#18,189
While we saw a lot of pandemic preparedness in the first decade of the 21st century, the practice fell out of favor following the relatively `mild' 2009 H1N1 pandemic, and many countries continue to work with nearly 20-year-old plans.
As a result, the world was caught flat-footed and largely unprepared for the COVID pandemic of 2020, and in many cases, surveillance and reporting today are arguably less robust than they were 5 years ago (see No News Is . . . Now Commonplace).
A little less than a month ago, South Korea's CDC released a Revised ‘Influenza Pandemic Preparedness and Response Plan’, and we've seen recent calls from the WHO and from the ECDC to member nations to increase surveillance and preparedness.
These guidelines run well over 100 pages (all in Japanese), and the 5-page summary document I found (and translated) was pretty vague.
I expect additional details will emerge in the days ahead.
Summary of Proceedings
議事要旨[PDF形式:780KB]Guidelines for the Government Action Plan for Countermeasures against Novel Influenza and Other Pandemics (Draft)
[Document 1] Guidelines for information gathering and analysis [850KB]
[Document 2] Guidelines for surveillance [330KB]
[Document 3] Guidelines for information provision and sharing, and risk communication [281KB]
[Document 4] Guidelines for border control measures [237KB]
[Document 5] Guidelines for prevention of spread [1.1MB]
[Document 6] Guidelines for vaccinations (vaccines) [471KB]
[Document 7] Guidelines for medical care [564KB]
[Document 8] Guidelines for therapeutic drugs and treatment methods [298KB]
[Document 9] Guidelines for testing [429KB]
[Document 10] Guidelines for health [275KB]
[Document 11] Guidelines for securing supplies [193KB]
[Document 12] Guidelines for measures against new strains of influenza, etc. for businesses and workplaces [293KB]
[Document 13] Guidelines for smooth implementation of burials and cremations [125KB]
From [Document 5] Guidelines for prevention of spread [1.1MB] we get the following (translated) introduction, which stresses the importance of reducing the spread of the virus, while not causing undo harm to society.
(1) Basic Concept of Measures to Prevent the Spread of Influenza
The purpose is to prevent the spread of influenza as much as possible, to minimize the damage to health, and to minimize the impact on people's lives and socio-economic activities.

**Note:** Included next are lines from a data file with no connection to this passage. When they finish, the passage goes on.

(** * Fake-background yield estimate of the WH(tautau) plotting driver

    Shallow embedding of [estimate_fake_sum] and of the bin loop that
    consumes it (VHiggs/test/plotting/analysis.py), together with the part
    of the external [uncertainties] package the function relies on.

    Python floats are read as real numbers: every arithmetic operation is
    the exact one of [R], [math.sqrt] is [sqrt] on its domain.  The two
    run-time errors the arithmetic can raise (division by a zero float,
    square root of a negative float) are results of the embedding.
    Rounding, overflow and underflow are not represented: where a float
    operation of the source overflows, or a denominator underflows to zero,
    the source stops and the embedding returns the exact value.  A
    statement that a call returns is to be read for floats on which no
    such overflow or underflow occurs. *)

From Stdlib Require Import Reals Lra Lia List Arith Bool.
From Stdlib Require String.
Import ListNotations.
Import String.StringSyntax.
Delimit Scope string_scope with string.

Open Scope R_scope.

(** ** Exceptions and object identity *)

Inductive exception : Type :=
| ZeroDivisionError
| ValueError.

Inductive outcome (A : Type) : Type :=
| Returned (a : A)
| Raised (e : exception).

Arguments Returned {A} a.
Arguments Raised {A} e.

(** A computation threads the number of objects allocated so far: it is
    the identity given to the next [Variable] the package creates. *)
Definition Py (A : Type) : Type := nat -> outcome (A * nat).

Definition ret {A} (a : A) : Py A := fun next => Returned (a, next).

Definition raise {A} (e : exception) : Py A := fun _ => Raised e.

Definition bind {A B} (m : Py A) (k : A -> Py B) : Py B :=
  fun next =>
    match m next with
    | Returned (a, next') => k a next'
    | Raised e => Raised e
    end.

Notation "x <- m ;; k" := (bind m (fun x => k))
  (at level 61, m at next level, right associativity).

(** What the caller of a computation sees. *)
Definition result {A} (o : outcome (A * nat)) : outcome A :=
  match o with
  | Returned (a, _) => Returned a
  | Raised e => Raised e
  end.

(** ** Float primitives that can raise *)

Module math.

(** [math.sqrt(x)]: "math domain error" below zero. *)
Definition sqrt (x : R) : Py R :=
  if Rlt_dec x 0 then raise ValueError else ret (R_sqrt.sqrt x).

End math.

(** [x / y] on floats: "float division by zero". *)
Definition float_div (x y : R) : Py R :=
  if Req_dec_T y 0 then raise ZeroDivisionError else ret (x / y).

(** ** The [uncertainties] package: linear error propagation *)

Module uncertainties.

(** A [Variable] is an object: two variables are the same random variable
    exactly when they are the same object. *)
Record variable : Type := { var_id : nat; var_std_dev : R }.

(** [derivatives]: the dict from the variables a quantity depends on to
    the partial derivative with respect to each. *)
Definition dict : Type := list (variable * R).

Record AffineScalarFunc : Type :=
  { nominal_value : R; derivatives : dict }.

(** [ufloat((nominal, std_dev))] creates a new, independent variable. *)
Definition ufloat (nominal std : R) : Py AffineScalarFunc :=
  fun next =>
    let v := {| var_id := next; var_std_dev := std |} in
    Returned ({| nominal_value := nominal; derivatives := [(v, 1)] |},
              S next).

(** A plain number among the arguments of an operator depends on no
    variable. *)
Definition number (x : R) : AffineScalarFunc :=
  {| nominal_value := x; derivatives := [] |}.

(** [derivatives_wrt_vars[var] += x], the entry starting at [0.]. *)
Fixpoint accumulate (v : variable) (x : R) (d : dict) : dict :=
  match d with
  | [] => [(v, 0 + x)]
  | (w, y) :: d' =>
      if Nat.eqb (var_id v) (var_id w) then (w, y + x) :: d'
      else (w, y) :: accumulate v x d'
  end.

(** The chain rule of [wrap]: every argument comes with the partial
    derivative of the operator with respect to it. *)
Definition chain_rule (args : list (R * AffineScalarFunc)) : dict :=
  fold_left
    (fun acc (arg : R * AffineScalarFunc) =>
       fold_left
         (fun acc' (vd : variable * R) =>
            accumulate (fst vd) (fst arg * snd vd) acc')
         (derivatives (snd arg)) acc)
    args [].

Definition add (x y : AffineScalarFunc) : AffineScalarFunc :=
  {| nominal_value := nominal_value x + nominal_value y;
     derivatives := chain_rule [(1, x); (1, y)] |}.

Definition sub (x y : AffineScalarFunc) : AffineScalarFunc :=
  {| nominal_value := nominal_value x - nominal_value y;
     derivatives := chain_rule [(1, x); (-1, y)] |}.

Definition mul (x y : AffineScalarFunc) : AffineScalarFunc :=
  {| nominal_value := nominal_value x * nominal_value y;
     derivatives := chain_rule [(nominal_value y, x); (nominal_value x, y)] |}.

Definition div (x y : AffineScalarFunc) : Py AffineScalarFunc :=
  q <- float_div (nominal_value x) (nominal_value y) ;;
  ret {| nominal_value := q;
         derivatives :=
           chain_rule [(1 / nominal_value y, x);
                       (- nominal_value x / (nominal_value y) ^ 2, y)] |}.

(** [error_components]: the absolute contribution of every variable. *)
Definition error_components (u : AffineScalarFunc) : list R :=
  map (fun vd : variable * R => Rabs (snd vd * var_std_dev (fst vd)))
      (derivatives u).

(** [std_dev()]: the contributions summed in quadrature. *)
Definition std_dev (u : AffineScalarFunc) : R :=
  R_sqrt.sqrt
    (fold_left Rplus (map (fun delta => delta ^ 2) (error_components u)) 0).

End uncertainties.

Import uncertainties.

(** ** analysis.py *)

(** The dictionary [estimate_fake_sum] expects for one fake object type;
    the keys ['123'] and ['123en'] are the fields [_123] and [_123en]. *)
Record fakerate : Type :=
  { en : R; ewk_s : R; qcd_s : R; _123 : R; _123en : R }.

Definition get_rel_counting_err (number : R) : Py AffineScalarFunc :=
  root <- math.sqrt number ;;
  rel <- float_div root number ;;
  ufloat 1 rel.

Definition compute_errors (fr : fakerate) : Py AffineScalarFunc :=
  if Req_dec_T (en fr) 0 then ufloat 0 0
  else
    enriched_region_error <- get_rel_counting_err (en fr) ;;
    qcd_in_enriched_region_error <- get_rel_counting_err (_123en fr) ;;
    qcd_fraction <-
      div (mul (number (_123 fr)) qcd_in_enriched_region_error)
          (mul (number (en fr)) enriched_region_error) ;;
    ret (mul enriched_region_error
             (add (mul (sub (number 1) qcd_fraction) (number (ewk_s fr)))
                  (mul qcd_fraction (number (qcd_s fr))))).

(** The local [double_est]: the number [0] unless the doubly enriched
    region has events. *)
Definition double_est (fr12s fr12en : R) : Py AffineScalarFunc :=
  if Req_dec_T fr12en 0 then ret (number 0)
  else
    rel <- get_rel_counting_err fr12en ;;
    ret (mul (number fr12s) rel).
(** C8, amended.  A rendering replaces the content of the container and
    appends nothing to it: two containers with the same [data-cq-tags]
    that resolve to the same folder path and tags get the same requests
    and the same final state, whatever they held, and that state is the
    header and the grid only.  So a second [decorate] of the rendered
    container is identical to the first whenever it resolves the same
    folder path and tags.  It need not: the rendered content holds no link
    (as long as the pictures of [createOptimizedPicture] hold none), so a
    folder authored as a link is gone for the second [decorate], which
    takes its folder from what the configuration reader finds in the
    rendered container alone and, when that is no folder, sends no
    request and renders the empty state. *)
Theorem decorate_again_same_configuration (E : platform) :
  (forall b1 b2,
     cqTags b1 = cqTags b2 ->
     resolveFolder E b1 = resolveFolder E b2 ->
     resolveTags E b1 = resolveTags E b2 ->
     decorate E b1 = decorate E b2)
  /\ (forall b b1,
        result (decorate E b) = Returns b1 ->
        cqTags b1 = cqTags b
        /\ (exists kids,
              kids <> []
              /\ content b1
                 = header (resolveTags E b) ++ [element "div" "cpl-grid" kids])
        /\ (resolveFolder E b1 = resolveFolder E b ->
            resolveTags E b1 = resolveTags E b ->
            decorate E b1 = decorate E b /\ result (decorate E b1) = Returns b1)
        /\ ((forall src alt eager bps,
               firstAnchor (createOptimizedPicture E src alt eager bps) = None) ->
            querySelectorAnchor (content b1) = None
            /\ resolveFolder E b1
               = removeHtml
                   (normalizeFolder E
                      (orElse (get (readBlockConfig E b1) (lit "folder"))
                         (orElse (get (readBlockConfig E b1) (lit "reference"))
                            (orElse (get (readBlockConfig E b1) (lit "path"))
                               (VStr [])))))
            /\ (get (readBlockConfig E b1) (lit "folder") = None ->
                get (readBlockConfig E b1) (lit "reference") = None ->
                get (readBlockConfig E b1) (lit "path") = None ->
                decorate E b1
                = ([Invoke CategoryFiltered],
                   Returns {| cqTags := cqTags b;
                              content := header (resolveTags E b1)
                                         ++ [element "div" "cpl-grid"
                                               [emptyMessage]] |})))).
Proof.
  split; [intros b1 b2; apply decorate_replaces_content|].
  intros b b1 Hb1.
  destruct (decorate_leaves E b b1 Hb1) as [items Hleaves].
  assert (Hc : cqTags b1 = cqTags b) by now rewrite Hleaves.
  split; [exact Hc|]; split; [|split].
  - exists (gridChildren E items); split; [|now rewrite Hleaves].
    unfold gridChildren; destruct items; discriminate.
  - intros Hf Ht.
    assert (Heq : decorate E b1 = decorate E b)
      by (apply decorate_replaces_content; assumption).
    split; [exact Heq | now rewrite Heq].
  - intros Hpic.
    assert (Hq : querySelectorAnchor (content b1) = None).
    { rewrite Hleaves; cbn [content]; unfold rendered.
      rewrite querySelectorAnchor_app, header_no_anchor.
      cbn [querySelectorAnchor]; unfold element; rewrite firstAnchor_element.
      now rewrite (gridChildren_no_anchor E Hpic). }
    assert (Hcfg : authoredFolder b1 (readBlockConfig E b1)
                   = orElse (get (readBlockConfig E b1) (lit "folder"))
                       (orElse (get (readBlockConfig E b1) (lit "reference"))
                          (orElse (get (readBlockConfig E b1) (lit "path"))
                             (VStr [])))).
    { unfold authoredFolder; now rewrite Hq. }
    split; [exact Hq|]; split; [unfold resolveFolder; now rewrite Hcfg|].
    intros H1 H2 H3.
    assert (Hres : resolveFolder E b1 = Returns []).
    { apply resolveFolder_empty; rewrite Hcfg, H1, H2, H3; reflexivity. }
    rewrite (decorate_returns E b1 [] Hres), Hc; reflexivity.
Qed.
(** X25: the constants at the end of the output: one line for each entry of
    the table and no other, in strictly ascending order of the names. *)
Theorem constants_emitted_in_order consts fuel sched s out s' :
  generate consts fuel sched s = Ok (out, s') ->
  StronglySorted nameBefore (Out_Consts out) /\
  forall n v, (n, v) ∈ Out_Consts out <-> consts !! n = Some v.
Proof.
  intros H. apply generate_Out_Consts in H.
  set (R := fun x y : string * N => String.le x.1 y.1) in *.
  assert (Htot : Total R) by (intros x y; apply (total String.le)).
  assert (Htrans : Transitive R)
    by (intros x y z; unfold R; apply (transitivity (R := String.le))).
  assert (Hperm : Out_Consts out ≡ₚ map_to_list consts)
    by (rewrite H; apply merge_sort_Permutation).
  assert (Hsorted : StronglySorted R (Out_Consts out))
    by (rewrite H; apply (StronglySorted_merge_sort R)).
  assert (Hnd : NoDup (Out_Consts out).*1)
    by (rewrite Hperm; apply NoDup_fst_map_to_list).
  split.
  - clear H Hperm. induction Hsorted as [|x l Hs IH Hall]; [constructor|].
    cbn [fmap list_fmap] in Hnd. apply NoDup_cons in Hnd as [Hx Hnd].
    constructor; [exact (IH Hnd)|].
    apply Forall_forall. intros y Hy. split.
    + exact (proj1 (Forall_forall _ _) Hall y Hy).
    + intros Heq. apply Hx. rewrite Heq. apply list_elem_of_fmap. eauto.
  - intros n v. rewrite Hperm. apply elem_of_map_to_list.
Qed.

Lemma constants_emitted_in_order_witness :
  exists out s',
    generate (<["__NR_ioctl" := 16%N]> (<["FOO" := 1%N]> ∅)) 1 emptySchedule
      (initState ioctlDescription) = Ok (out, s') /\
    StronglySorted nameBefore (Out_Consts out) /\
    (("FOO", 1%N) ∈ Out_Consts out).
Proof.
  set (consts := <["__NR_ioctl" := 16%N]> (<["FOO" := 1%N]> ∅) : gmap string N).
  assert (Hok : match generate consts 1 emptySchedule (initState ioctlDescription) with
                | Ok _ => true
                | _ => false
                end = true) by (vm_compute; reflexivity).
  destruct (generate consts 1 emptySchedule (initState ioctlDescription))
    as [[out s']| | |] eqn:E; try discriminate Hok.
  exists out, s'. split; [reflexivity|].
  destruct (constants_emitted_in_order consts 1 emptySchedule
              (initState ioctlDescription) out s' E) as [Hs Hin].
  split; [exact Hs|]. apply Hin. reflexivity.
Defined.
Definition keyword (s : string) : option (value Z * string) :=
  match strip "null" s, strip "true" s, strip "false" s with
  | Some rest, _, _ => Some (JNull, rest)
  | _, Some rest, _ => Some (JBool true, rest)
  | _, _, Some rest => Some (JBool false, rest)
  | _, _, _ => None
  end.

(** Recursive descent on the JSON grammar.  Members are added with
    [set_property], as [JSON.parse] does with CreateDataProperty: a repeated
    key keeps its place and takes the later value, index keys come first. *)
Fixpoint parse_value (fuel : nat) (s : string) : option (value Z * string) :=
  match fuel with
  | O => None
  | S fuel' =>
      match skip_ws s with
      | EmptyString => None
      | String c s' =>
          if Ascii.eqb c "{" then
            match skip_ws s' with
            | String c' rest =>
                if Ascii.eqb c' "}" then Some (JObject [], rest)
                else parse_members fuel' s' []
            | EmptyString => None
            end
          else if Ascii.eqb c "[" then
            match skip_ws s' with
            | String c' rest =>
                if Ascii.eqb c' "]" then Some (JArray [] [], rest)
                else parse_elements fuel' s' []
            | EmptyString => None
            end
          else if Ascii.eqb c dquote then
            match parse_chars s' with
            | Some (str, rest) => Some (JString str, rest)
            | None => None
            end
          else if Ascii.eqb c "-" || is_digit c then
            match parse_number (String c s') with
            | Some (z, rest) => Some (JNumber z, rest)
            | None => None
            end
          else keyword (String c s')
      end
  end
with parse_elements (fuel : nat) (s : string) (acc : list (value Z))
  : option (value Z * string) :=
  match fuel with
  | O => None
  | S fuel' =>
      match parse_value fuel' s with
      | Some (v, rest) =>
          match skip_ws rest with
          | String c rest' =>
              if Ascii.eqb c "," then parse_elements fuel' rest' (acc ++ [v])
              else if Ascii.eqb c "]" then Some (JArray (acc ++ [v]) [], rest')
              else None
          | EmptyString => None
          end
      | None => None
      end
  end
with parse_members (fuel : nat) (s : string) (acc : props (value Z))
  : option (value Z * string) :=
  match fuel with
  | O => None
  | S fuel' =>
      match skip_ws s with
      | String q s1 =>
          if Ascii.eqb q dquote then
            match parse_chars s1 with
            | Some (k, s2) =>
                match skip_ws s2 with
                | String colon s3 =>
                    if Ascii.eqb colon ":" then
                      match parse_value fuel' s3 with
                      | Some (v, s4) =>
                          match skip_ws s4 with
                          | String c s5 =>
                              if Ascii.eqb c "," then
                                parse_members fuel' s5 (set_property acc k v)
                              else if Ascii.eqb c "}" then
                                Some (JObject (set_property acc k v), s5)
                              else None
                          | EmptyString => None
                          end
                      | None => None
                      end
                    else None
                | EmptyString => None
                end
            | None => None
            end
          else None
      | EmptyString => None
      end
  end.

Definition parse_text (s : string) : option (value Z) :=
  match parse_value (2 * String.length s + 2) s with
  | Some (v, rest) =>
      match skip_ws rest with
      | EmptyString => Some v
      | String _ _ => None
      end
  | None => None
  end.

Definition Z_toJSON (z : Z) : string := NilZero.string_of_int (Z.to_int z).

Definition runtime : Runtime :=
  {| number := Z;
     number_ToBoolean := fun z => negb (Z.eqb z 0);
     number_toJSON := Z_toJSON;
     JSON_parse := parse_text |}.

End Fragment.

(** JSON texts are written below with an apostrophe where the text has a
    double quote. *)
Fixpoint json_text (s : string) : string :=
  match s with
  | EmptyString => EmptyString
  | String c s' => String (if Ascii.eqb c "'" then dquote else c) (json_text s')
  end.

(** A file system holding the artifact and nothing else. *)
Definition disk (artifact : node) : filesystem :=
  fun p => if String.eqb p SAIDA_PATH then artifact else Missing.

Definition booted (artifact : node) : process :=
  {| fs := disk artifact; stderr := [] |}.

Definition GET_saida : request :=
  {| method := "GET"; url := "/api/saida-posicional"; headers := [] |}.

(** The own property [k] of an object value; [None] when there is none. *)
Definition property {number : Type} (v : value number) (k : string)
  : option (value number) :=
  match v with
  | JObject own => Props.get own k
  | JArray _ named => Props.get named k
  | _ => None
  end.

(** The keys that [JSON.stringify] writes for [v]: those of a plain object,
    none otherwise. *)
Definition own_keys {number : Type} (v : value number) : list string :=
  match v with
  | JObject own => Props.keys own
  | _ => []
  end.

(** [null], a boolean, a number or a string. *)
Definition is_primitive {number : Type} (v : value number) : bool :=
  match v with
  | JArray _ _ | JObject _ => false
  | _ => true
  end.

(** How the spec classifies a request that cannot be served: the file is
    there but reading it fails, or its content is not JSON. *)
Inductive ReadFailure (rt : Runtime) (fs : filesystem) : Prop :=
| IOFailure (code : string) :
    fs SAIDA_PATH = Unreadable code -> ReadFailure rt fs
| ParseFailure (raw : string) :
    fs SAIDA_PATH = Regular raw -> JSON_parse rt raw = None ->
    ReadFailure rt fs.

(** The text [{"posicional":[],"ultima_atualizacao":null}]. *)
Definition empty_document_text : string :=
  json_text "{'posicional':[],'ultima_atualizacao':null}".

(** The text [{"erro":"Falha ao ler dados de saída"}]. *)
Definition erro_document_text : string :=
  json_text "{'erro':'Falha ao ler dados de saída'}".

(** The line the handler writes to the diagnostic stream for [err]. *)
Definition diagnostic (err : js_error) : log_line :=
  LogLine "[ERRO] Lendo saida_posicional.json:" err.

(** What a request can observe of the artifact: whether it exists, and its
    content when it can be read. *)
Definition artifact_state (n : node) : bool * option string :=
  match n with
  | Missing => (false, None)
  | Regular content => (true, Some content)
  | Unreadable _ => (true, None)
  end.
(* ================================================================= *)
(** ** [encodeURIComponent] *)

(** The built-in of the language, as ECMAScript defines it: code units
    of the unreserved set stand for themselves, every other code point
    is written as the percent-escapes of its UTF-8 octets, and an
    unpaired surrogate raises [URIError], which is [None] here. *)
Module Uri.

Definition isAlpha (c : N) : bool :=
  ((65 <=? c) && (c <=? 90)) || ((97 <=? c) && (c <=? 122)).

(** Letters, digits and the marks [- _ . ! ~ * ' ( )]. *)
Definition unreserved (c : N) : bool :=
  isAlpha c || SanitizeFilename.isDigit c
  || existsb (N.eqb c) [45; 95; 46; 33; 126; 42; 39; 40; 41].

(** One upper-case hexadecimal digit. *)
Definition hexDigit (n : N) : N := if n <? 10 then 48 + n else 55 + n.

Definition percent (octet : N) : jsstring :=
  [37; hexDigit (octet / 16); hexDigit (octet mod 16)].

(** The UTF-8 octets of a code point. *)
Definition utf8 (cp : N) : list N :=
  if cp <? 128 then [cp]
  else if cp <? 2048 then [192 + cp / 64; 128 + cp mod 64]
  else if cp <? 65536 then
    [224 + cp / 4096; 128 + (cp / 64) mod 64; 128 + cp mod 64]
  else
    [240 + cp / 262144; 128 + (cp / 4096) mod 64;
     128 + (cp / 64) mod 64; 128 + cp mod 64].

Definition escape (cp : N) : jsstring := flat_map percent (utf8 cp).

(** [UTF16SurrogatePairToCodePoint] *)
Definition pairToCodePoint (lead trail : N) : N :=
  (lead - 55296) * 1024 + (trail - 56320) + 65536.

Fixpoint encodeURIComponent (s : jsstring) : option jsstring :=
  match s with
  | [] => Some []
  | c :: rest =>
      if unreserved c then
        option_map (cons c) (encodeURIComponent rest)
      else if SanitizeFilename.isLowSurrogate c then None
      else if SanitizeFilename.isHighSurrogate c then
        match rest with
        | d :: rest' =>
            if SanitizeFilename.isLowSurrogate d
            then option_map (app (escape (pairToCodePoint c d)))
                   (encodeURIComponent rest')
            else None
        | [] => None
        end
      else option_map (app (escape c)) (encodeURIComponent rest)
  end.

End Uri.

(* ================================================================= *)
(** ** [GET /files] *)

(** What the handler reads of the request: the [x-forwarded-proto]
    header, [req.protocol] and [req.get('host')]. *)
Record RequestInfo := {
  forwardedProto : option jsstring;
  protocol : jsstring;
  host : option jsstring
}.

(** [getBaseUrl]: the header wins when it is there and not empty; a
    missing host prints as [undefined] in the template. *)
Definition getBaseUrl (req : RequestInfo) : jsstring :=
  let proto := match forwardedProto req with
               | Some p => if JsString.truthy p then p else protocol req
               | None => protocol req
               end in
  proto ++ str "://" ++ match host req with
                        | Some h => h
                        | None => str "undefined"
                        end.

(** [fs.readdirSync] and the two fields of [fs.statSync] that are
    used. *)
Record Stat := {
  statSize : N;
  statMtime : N
}.

Record Listing := {
  readdirSync : jsstring -> list jsstring;
  statSync : jsstring -> Stat
}.

(** One object of the answer. *)
Record FileEntry := {
  entryName : jsstring;
  entrySize : N;
  entryMtime : N;
  entryExt : jsstring;
  entryRawUrl : jsstring
}.

Inductive FilesReply :=
| FilesUnauthorized
| FilesJson (entries : list FileEntry)
| FilesThrows.

(** The callback of [map]; [None] when [encodeURIComponent] throws.
    [toLowerCase] is [String.prototype.toLowerCase], the built-in with
    its full Unicode case mapping, taken as it is. *)
Definition fileEntry (toLowerCase : jsstring -> jsstring)
  (req : RequestInfo) (ls : Listing)
  (sessionName userDir f : jsstring) : option FileEntry :=
  let stat := statSync ls (Path.join [userDir; f]) in
  match Uri.encodeURIComponent sessionName, Uri.encodeURIComponent f with
  | Some encodedName, Some encodedFile =>
      Some {| entryName := f;
              entrySize := statSize stat;
              entryMtime := statMtime stat;
              entryExt := toLowerCase (Path.extname f);
              entryRawUrl := getBaseUrl req ++ str "/raw/" ++ encodedName
                               ++ str "/" ++ encodedFile |}
  | _, _ => None
  end.

Fixpoint mapEntries (entry : jsstring -> option FileEntry) (names : list jsstring)
  : option (list FileEntry) :=
  match names with
  | [] => Some []
  | f :: more =>
      match entry f with
      | Some first =>
          match mapEntries entry more with
          | Some others => Some (first :: others)
          | None => None
          end
      | None => None
      end
  end.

In addition to providing appropriate medical care, it is important to take measures to prevent the spread of infection as necessary to prevent the spread of infection and to keep the speed and peak of the spread of infection and the number of patients requiring treatment within the range that the medical care system can handle. In particular, when there are no effective treatments or until vaccinations are available, prevention measures implemented from a public health perspective are important.
For this reason, risk assessments based on the characteristics of the pathogen (pathogenicity, infectivity, drug susceptibility, etc.) will be conducted in a timely and appropriate manner, and if there is a risk of a large-scale spread of infection that would overwhelm medical care even in an enhanced medical care system, measures to prevent the spread of infection, including priority measures to prevent the spread of new influenza, etc. (hereinafter referred to as "priority measures to prevent the spread") and emergency measures for new influenza, etc. (hereinafter referred to as "emergency measures") based on the Special Measures Act for Countermeasures against Novel Influenza, etc. (Act No. 31 of 2012, hereinafter referred to as the "Special Measures Act"), will be taken promptly for the areas, period, and targets considered necessary.
On the other hand, Article 5 of the Special Measures Act stipulates that if restrictions are imposed on the freedom and rights of citizens, such restrictions shall be the minimum necessary to implement measures against novel influenza, etc. In addition, measures to prevent the spread of infection have a significant impact on socio-economic activities, and in particular, when measures are taken against patients and close contacts, the burden on those involved in the measures, such as public health center staff, is heavy.
In light of this, it is important to consider the effectiveness and impact of measures in a comprehensive manner and to consider taking necessary measures to prevent the spread of infection. It is also important to review measures being implemented flexibly and promptly, such as reducing or suspending measures, in response to changes in the situation, such as information on the characteristics of infectious diseases and the properties of pathogens (pathogenicity, infectivity, drug susceptibility, etc.) and the development and dissemination of vaccines and treatments.
The above graphic is essentially the `flattening the curve' strategy (see below) which has long been part of the U.S. pandemic plan, to reduce a pandemic's impact on limited healthcare resources and essential workers.
Flattening the Curve - Credit CDC |
While No Pandemic Plan Survives Contact With A Novel Virus, it is still vital to have a plan going into any crisis. The following quote is nearly 20 years old, but it is just as true today as it was in 2006:
“Everything you say in advance of a pandemic seems alarmist. Anything you’ve done after it starts is inadequate." - Michael Leavitt, Former Secretary of HHS
Hopefully other countries are updating their own plans as well.